- **TASK DIRECTIONS**: If a line of the records contains the string "below", copy it out.

--------------------------------------------------

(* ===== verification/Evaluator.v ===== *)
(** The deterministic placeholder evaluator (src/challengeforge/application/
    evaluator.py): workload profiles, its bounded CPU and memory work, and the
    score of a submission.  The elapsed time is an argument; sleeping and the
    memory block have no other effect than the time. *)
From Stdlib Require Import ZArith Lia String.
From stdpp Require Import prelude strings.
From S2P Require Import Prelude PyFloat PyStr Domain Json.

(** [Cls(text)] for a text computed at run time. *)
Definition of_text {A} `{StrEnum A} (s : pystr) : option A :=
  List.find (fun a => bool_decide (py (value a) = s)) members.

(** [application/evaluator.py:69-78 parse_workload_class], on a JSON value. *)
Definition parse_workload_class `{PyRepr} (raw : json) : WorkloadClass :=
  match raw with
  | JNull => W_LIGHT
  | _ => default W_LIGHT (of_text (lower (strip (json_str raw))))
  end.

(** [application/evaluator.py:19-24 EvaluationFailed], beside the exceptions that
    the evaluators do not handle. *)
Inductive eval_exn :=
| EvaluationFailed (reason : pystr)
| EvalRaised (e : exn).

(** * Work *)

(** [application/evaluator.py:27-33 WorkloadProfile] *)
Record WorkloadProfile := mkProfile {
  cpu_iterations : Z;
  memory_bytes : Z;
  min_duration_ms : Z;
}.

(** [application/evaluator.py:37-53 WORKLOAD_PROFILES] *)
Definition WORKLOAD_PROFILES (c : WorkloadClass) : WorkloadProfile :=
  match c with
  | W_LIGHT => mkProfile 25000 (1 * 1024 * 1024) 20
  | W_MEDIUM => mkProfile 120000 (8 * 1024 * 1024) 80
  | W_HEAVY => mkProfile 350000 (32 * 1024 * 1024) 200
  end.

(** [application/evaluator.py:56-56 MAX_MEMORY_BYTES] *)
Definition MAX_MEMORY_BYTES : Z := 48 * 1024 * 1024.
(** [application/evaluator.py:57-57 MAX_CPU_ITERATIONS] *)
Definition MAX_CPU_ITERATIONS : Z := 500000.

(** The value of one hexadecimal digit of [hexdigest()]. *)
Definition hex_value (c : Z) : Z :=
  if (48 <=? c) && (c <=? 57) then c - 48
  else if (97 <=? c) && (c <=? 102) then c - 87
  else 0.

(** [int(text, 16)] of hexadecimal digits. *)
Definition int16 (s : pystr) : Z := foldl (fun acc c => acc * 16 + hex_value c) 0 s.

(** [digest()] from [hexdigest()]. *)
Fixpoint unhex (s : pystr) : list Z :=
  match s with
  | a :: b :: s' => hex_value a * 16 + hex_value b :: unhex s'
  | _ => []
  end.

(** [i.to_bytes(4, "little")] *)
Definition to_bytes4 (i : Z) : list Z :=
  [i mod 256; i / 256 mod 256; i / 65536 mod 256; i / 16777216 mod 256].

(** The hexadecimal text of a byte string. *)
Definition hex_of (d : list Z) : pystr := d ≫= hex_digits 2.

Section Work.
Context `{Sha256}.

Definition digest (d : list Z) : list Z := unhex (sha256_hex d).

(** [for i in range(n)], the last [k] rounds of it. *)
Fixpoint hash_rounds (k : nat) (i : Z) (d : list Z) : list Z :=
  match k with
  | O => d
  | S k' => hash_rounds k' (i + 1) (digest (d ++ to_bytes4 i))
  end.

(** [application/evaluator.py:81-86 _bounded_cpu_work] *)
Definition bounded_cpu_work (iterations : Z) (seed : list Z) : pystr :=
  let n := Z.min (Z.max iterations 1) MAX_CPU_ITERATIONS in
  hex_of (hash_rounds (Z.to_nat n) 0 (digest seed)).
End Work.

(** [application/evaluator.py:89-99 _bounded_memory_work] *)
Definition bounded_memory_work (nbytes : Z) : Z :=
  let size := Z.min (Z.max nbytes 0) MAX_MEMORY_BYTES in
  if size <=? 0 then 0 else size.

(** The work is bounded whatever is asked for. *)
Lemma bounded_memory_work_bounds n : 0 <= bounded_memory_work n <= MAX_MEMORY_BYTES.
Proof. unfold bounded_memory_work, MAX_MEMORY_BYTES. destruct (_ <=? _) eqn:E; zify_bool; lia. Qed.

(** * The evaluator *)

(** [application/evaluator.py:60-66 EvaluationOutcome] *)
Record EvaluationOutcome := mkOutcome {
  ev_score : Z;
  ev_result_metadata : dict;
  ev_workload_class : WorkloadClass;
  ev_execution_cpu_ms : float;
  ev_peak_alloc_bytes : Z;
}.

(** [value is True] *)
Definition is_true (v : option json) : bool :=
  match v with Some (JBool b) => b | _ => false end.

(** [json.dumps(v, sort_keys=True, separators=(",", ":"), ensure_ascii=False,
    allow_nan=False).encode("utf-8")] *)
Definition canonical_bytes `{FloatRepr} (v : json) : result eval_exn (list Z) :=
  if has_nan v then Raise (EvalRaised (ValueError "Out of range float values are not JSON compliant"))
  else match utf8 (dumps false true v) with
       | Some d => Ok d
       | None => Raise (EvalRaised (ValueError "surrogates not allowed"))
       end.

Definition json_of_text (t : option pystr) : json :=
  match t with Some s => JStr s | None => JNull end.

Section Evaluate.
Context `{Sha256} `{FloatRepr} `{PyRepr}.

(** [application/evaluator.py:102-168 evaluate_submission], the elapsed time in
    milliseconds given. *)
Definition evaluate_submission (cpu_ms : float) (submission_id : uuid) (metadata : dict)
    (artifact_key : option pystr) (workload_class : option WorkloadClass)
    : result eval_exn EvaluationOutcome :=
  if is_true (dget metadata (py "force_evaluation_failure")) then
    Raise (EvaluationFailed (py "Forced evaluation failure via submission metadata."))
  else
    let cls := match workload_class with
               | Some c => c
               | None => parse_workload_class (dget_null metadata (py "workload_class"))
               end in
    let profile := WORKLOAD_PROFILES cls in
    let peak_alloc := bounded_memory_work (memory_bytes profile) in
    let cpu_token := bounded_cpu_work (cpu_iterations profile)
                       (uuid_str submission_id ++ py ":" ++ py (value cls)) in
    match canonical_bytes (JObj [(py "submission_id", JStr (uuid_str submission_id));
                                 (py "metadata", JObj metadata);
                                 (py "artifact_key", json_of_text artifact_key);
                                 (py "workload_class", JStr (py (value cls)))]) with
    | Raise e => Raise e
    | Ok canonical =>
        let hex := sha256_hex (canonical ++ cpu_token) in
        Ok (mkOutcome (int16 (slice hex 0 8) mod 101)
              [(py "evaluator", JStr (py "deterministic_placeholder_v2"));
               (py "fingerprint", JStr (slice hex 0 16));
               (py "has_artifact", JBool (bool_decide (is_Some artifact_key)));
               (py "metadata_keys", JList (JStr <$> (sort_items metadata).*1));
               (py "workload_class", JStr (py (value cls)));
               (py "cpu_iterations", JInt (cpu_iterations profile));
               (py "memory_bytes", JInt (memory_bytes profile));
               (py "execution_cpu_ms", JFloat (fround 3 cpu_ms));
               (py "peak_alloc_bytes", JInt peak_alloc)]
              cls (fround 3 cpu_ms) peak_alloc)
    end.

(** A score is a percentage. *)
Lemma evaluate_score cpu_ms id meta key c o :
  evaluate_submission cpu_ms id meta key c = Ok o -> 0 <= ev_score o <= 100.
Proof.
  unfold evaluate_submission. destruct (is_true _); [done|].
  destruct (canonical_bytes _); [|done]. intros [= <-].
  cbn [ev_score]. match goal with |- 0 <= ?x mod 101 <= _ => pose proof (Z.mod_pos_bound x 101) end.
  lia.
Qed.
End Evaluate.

--------------------------------------------------

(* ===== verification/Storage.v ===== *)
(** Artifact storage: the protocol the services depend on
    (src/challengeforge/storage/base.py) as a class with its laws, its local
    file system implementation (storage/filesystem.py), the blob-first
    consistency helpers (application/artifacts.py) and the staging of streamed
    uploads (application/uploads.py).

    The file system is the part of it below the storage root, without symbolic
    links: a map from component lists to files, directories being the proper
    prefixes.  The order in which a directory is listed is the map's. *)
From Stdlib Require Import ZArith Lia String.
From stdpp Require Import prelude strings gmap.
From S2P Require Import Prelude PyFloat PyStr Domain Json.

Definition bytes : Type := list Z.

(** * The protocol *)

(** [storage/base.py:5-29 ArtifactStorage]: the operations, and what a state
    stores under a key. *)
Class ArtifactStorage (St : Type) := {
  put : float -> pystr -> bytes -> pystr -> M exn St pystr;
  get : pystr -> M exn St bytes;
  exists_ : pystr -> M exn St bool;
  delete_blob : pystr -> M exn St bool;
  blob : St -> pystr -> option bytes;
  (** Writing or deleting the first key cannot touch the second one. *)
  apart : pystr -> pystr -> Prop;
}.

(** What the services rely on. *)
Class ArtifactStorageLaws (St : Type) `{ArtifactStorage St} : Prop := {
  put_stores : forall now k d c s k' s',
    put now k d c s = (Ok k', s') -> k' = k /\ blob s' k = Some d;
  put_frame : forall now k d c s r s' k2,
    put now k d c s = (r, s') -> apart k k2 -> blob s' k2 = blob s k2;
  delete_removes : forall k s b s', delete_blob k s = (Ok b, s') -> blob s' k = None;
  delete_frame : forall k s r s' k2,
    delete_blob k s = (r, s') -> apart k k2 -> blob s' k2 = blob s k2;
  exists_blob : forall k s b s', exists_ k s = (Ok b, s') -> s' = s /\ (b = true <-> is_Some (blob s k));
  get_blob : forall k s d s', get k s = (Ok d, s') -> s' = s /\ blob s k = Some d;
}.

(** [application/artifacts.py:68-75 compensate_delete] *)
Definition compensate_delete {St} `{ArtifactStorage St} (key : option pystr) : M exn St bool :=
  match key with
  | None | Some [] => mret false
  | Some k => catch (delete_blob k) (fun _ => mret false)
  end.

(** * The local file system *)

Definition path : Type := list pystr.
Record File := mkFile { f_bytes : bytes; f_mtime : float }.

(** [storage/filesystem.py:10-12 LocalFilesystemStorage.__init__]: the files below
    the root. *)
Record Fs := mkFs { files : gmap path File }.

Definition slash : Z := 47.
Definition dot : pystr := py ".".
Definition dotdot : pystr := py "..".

--------------------------------------------------

- **YOUR SOLUTION**:
    The file system is the part of it below the storage root, without symbolic
(** [storage/filesystem.py:10-12 LocalFilesystemStorage.__init__]: the files below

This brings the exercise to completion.